# no address record



## Aminavy (Oct 18, 2022)

a few weeks ago when I using from pkg and fetch this error:
`no address record`
the ping is works but pkg not work to bootstrap I am not change in configuration since then


----------



## SirDice (Oct 18, 2022)

You have a DNS issue. No address record means it wasn't able to resolve `pkg.freebsd.org` through DNS.


----------



## Aminavy (Oct 18, 2022)

Also fetch not work.
How solve this problem?


----------



## SirDice (Oct 18, 2022)

See post #2.


----------



## im (Oct 18, 2022)

SirDice, there is a some strange issue with resolving pkg.freebsd.org.
I had troubles with resolving in some different places, but I had no time to dig.

I have a recent example.
192.168.253.1 and 192.168.253.2 - are TPLink routers like Archer C6-C7.
8.8.8.8 - googledns

So pkg.freebsd.org can't be resolved via router's DNS.


```
im@gw:~ % nslookup pkg.freebsd.org
Server:         8.8.8.8
Address:        8.8.8.8#53

Non-authoritative answer:
pkg.freebsd.org canonical name = pkgmir.geo.freebsd.org.
Name:   pkgmir.geo.freebsd.org
Address: 139.178.72.201
Name:   pkgmir.geo.freebsd.org
Address: 2001:41c8:112:8300::50:1
Name:   pkgmir.geo.freebsd.org
Address: 2604:1380:2000:9501::50:2

im@gw:~ % nslookup pkg.freebsd.org 192.168.253.1
Server:         192.168.253.1
Address:        192.168.253.1#53

** server can't find pkg.freebsd.org: SERVFAIL

im@gw:~ % nslookup pkg.freebsd.org 192.168.253.2
Server:         192.168.253.2
Address:        192.168.253.2#53

** server can't find pkg.freebsd.org: SERVFAIL

im@gw:~ % nslookup pkg.freebsd.org 8.8.8.8
Server:         8.8.8.8
Address:        8.8.8.8#53

Non-authoritative answer:
pkg.freebsd.org canonical name = pkgmir.geo.freebsd.org.
Name:   pkgmir.geo.freebsd.org
Address: 139.178.72.201
Name:   pkgmir.geo.freebsd.org
Address: 2001:41c8:112:8300::50:1
Name:   pkgmir.geo.freebsd.org
Address: 2604:1380:2000:9501::50:2

im@gw:~ % nslookup freebsd.org 192.168.253.2
Server:         192.168.253.2
Address:        192.168.253.2#53

Non-authoritative answer:
Name:   freebsd.org
Address: 96.47.72.84
Name:   freebsd.org
Address: 2610:1c1:1:606c::50:15

im@gw:~ % nslookup freebsd.org 192.168.253.1
Server:         192.168.253.1
Address:        192.168.253.1#53

Non-authoritative answer:
Name:   freebsd.org
Address: 96.47.72.84
Name:   freebsd.org
Address: 2610:1c1:1:606c::50:15
```


----------



## Alain De Vos (Oct 18, 2022)

Does "dig www.google.com" work ?


----------



## gpw928 (Oct 19, 2022)

im said:


> So pkg.freebsd.org can't be resolved via router's DNS.

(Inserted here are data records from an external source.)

(* ===== verification/AudioSamples.v ===== *)
(** * Audio streams

    What the sample functions put on the bus and what they read from it, for
    samples of 8, 16 and 24 bits. *)

From S2P Require Import Prelude Machine Endpoint EndpointStream BulkTraffic Cdc StdReq Audio.

(** ** Applications *)

Inductive width := W8 | W16 | W24.
Definition sample_bytes (w : width) : nat := match w with W8 => 1 | W16 => 2 | W24 => 3 end.

Section programs.
Context {G : Type} `{Hardware} `{Has USB_ClassInfo_Audio_Device_t G}.

Definition write_sample (w : width) (x : Z) : M G unit :=
  match w with
  | W8 => Audio_Device_WriteSample8 x
  | W16 => Audio_Device_WriteSample16 x
  | W24 => Audio_Device_WriteSample24 x
  end.
Definition read_sample (w : width) (high_first : bool) : M G Z :=
  match w with
  | W8 => Audio_Device_ReadSample8
  | W16 => Audio_Device_ReadSample16
  | W24 => Audio_Device_ReadSample24 high_first
  end.

(** Samples written as the driver's manual says, and [k] samples read so. *)
Fixpoint play (w : width) (xs : list Z) : M G (list bool) :=
  match xs with
  | [] => mret []
  | x :: xs' =>
      ok ← Audio_Device_IsReadyForNextSample;
      when ok (write_sample w x) ;;
      oks ← play w xs';
      mret (ok :: oks)
  end.
Fixpoint record_samples (w : width) (high_first : bool) (k : nat) : M G (list (option Z)) :=
  match k with
  | O => mret []
  | S k' =>
      ok ← Audio_Device_IsSampleReceived;
      x ← (if ok : bool then x ← read_sample w high_first; mret (Some x) else mret None);
      xs ← record_samples w high_first k';
      mret (x :: xs)
  end.
End programs.

(** ** The bytes of a sample *)

(** What is read where [x] was written: the number itself modulo its width,
    taken as signed up to 16 bits; with 24 bits never negative and, when the
    compiler evaluates the high byte first, with the bytes rotated. *)
Definition received (w : width) (high_first : bool) (x : Z) : Z :=
  match w with
  | W8 => signed 8 (x mod 2 ^ 8)
  | W16 => signed 16 (x mod 2 ^ 16)
  | W24 => if high_first then x mod 2 ^ 8 * 2 ^ 16 + x / 2 ^ 8 mod 2 ^ 16 else x mod 2 ^ 24
  end.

This indicates that your router's name server is mis-configured.  See post #2.


----------



## im (Oct 19, 2022)

gpw928 said:


> This indicates that your router's name server is mis-configured.  See post #2.


Please look at the output commands in my previous post.
It is possible to resolve another host like freebsd.org via router's dns. But not the pkg.freebsd.org.


----------



## SirDice (Oct 19, 2022)

im said:


> Please look at the output commands in my previous post.
> It is possible to resolve another host like freebsd.org via router's dns. But not the pkg.freebsd.org.


Then it's still an issue with resolving on your router(s). Not an issue on the FreeBSD side of things.

Speaking of those routers, have you ever updated the firmware on those things? There have been a number of vulnerabilities found in these devices. It's not uncommon for those devices to get hacked and their DNS subverted in order to lead you to sites that include malware to infect the rest of your systems.


----------



## gpw928 (Oct 19, 2022)

im said:


> It is possible to resolve another host like freebsd.org via router's dns. But not the pkg.freebsd.org.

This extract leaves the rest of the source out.